The tables.......I told you this was a small house.

Anyone looking to build a race table these things are very sturdy, much more than I thought. They will make for a great race table base. You can bolt your 8X4 plywood and a 2X6' tall car catching wall around the perimeter with no problem at all. Under $60 for the 8ft, under $40 for the 6ft. Both tables are 30 wide.


----------



## RjAFX

Tossed on a couple blankets put up a four lane. The tables work great ..... why I didn't think of this in the first place I dunno.





Wife and Granddaughter really like this layout.....fast with no tight turns.

Found some rubber backed 36" X 72" grey ribbed carpet mats that'll work better than blankets so I'll order four of those. Have to get to the lumber store next ....

Portable, it's all about being portable. Quick up and down...stored in the garage with little room used up.


----------



## vickers83

`Cept, You`re goin the wrong way. Go fast, turn left!


----------



## RjAFX

vickers83 said:


> `Cept, You`re goin the wrong way. Go fast, turn left!

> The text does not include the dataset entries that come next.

(* ===== verification/ConcatSpec.v ===== *)
(** * [ConcatIteratorInner] implements the concatenation of its tables

    For tables that [can_concat] (in ascending order for a forward iterator, in descending order
    for a backward one) and a store that opens them, the iterator of [concat_inner.rs] meets
    the contract of [IterSpec.v]: it denotes the entries of the tables one after another, and
    its binary search never skips an entry. *)

From Stdlib Require Import ZArith Lia.
From S2P Require Import Prelude Order Bytes Epoch Bits Bitmap Vnode Key KeySpec KeyOrder KeyRange Sst SstSpec SplitSpec Block Iter IterSpec.

Implicit Types (k : FullKey.t) (e : kv) (info : SstableInfo.t).

Lemma reaches_false_lt excl h u v :
  reaches excl h u = true → reaches excl h v = false → UserKey.cmp u v = Lt.
Proof.
  intros Hu Hv. destruct (UserKey.cmp u v) eqn:E; [| done |].
  - apply (cmp_eq_iff UserKey.cmp) in E as ->. congruence.
  - assert (reaches excl h v = true); [|congruence]. eapply reaches_down; [|exact Hu].
    apply (cmp_gt_lt UserKey.cmp) in E. by rewrite E.
Qed.

Section concat.
Context {Store Table TI : Type} {it : HummockIterator.t TI}
  (sstable : Store → SstableInfo.t → Store * HummockResult Table)
  (create : Table → Store → SstableInfo.t → outcome TI)
  (faults : Prop) (seeks : FullKey.t → Prop) {spec : IteratorSpec TI faults seeks}
  (seeks_uint : ∀ k, seeks k → is_uint 64 (FullKey.epoch_with_gap k)).
Abbreviation dir := (HummockIterator.direction TI).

Flip of the coin decides the direction of travel .... then it just stays that way till the next race.


----------



## RiderZ

*Table*

Here's mine.Was a large 4x11 road course.Now a big squared up oval.


----------



## RiderZ

*Table*

Oval picture.


----------



## RjAFX

Rider that is a clean setup ..... will run on it any day.


Moved the 6 and one 8ft table around. Same layout different lengths.....If I have time today I'll try another layout on this table configuration.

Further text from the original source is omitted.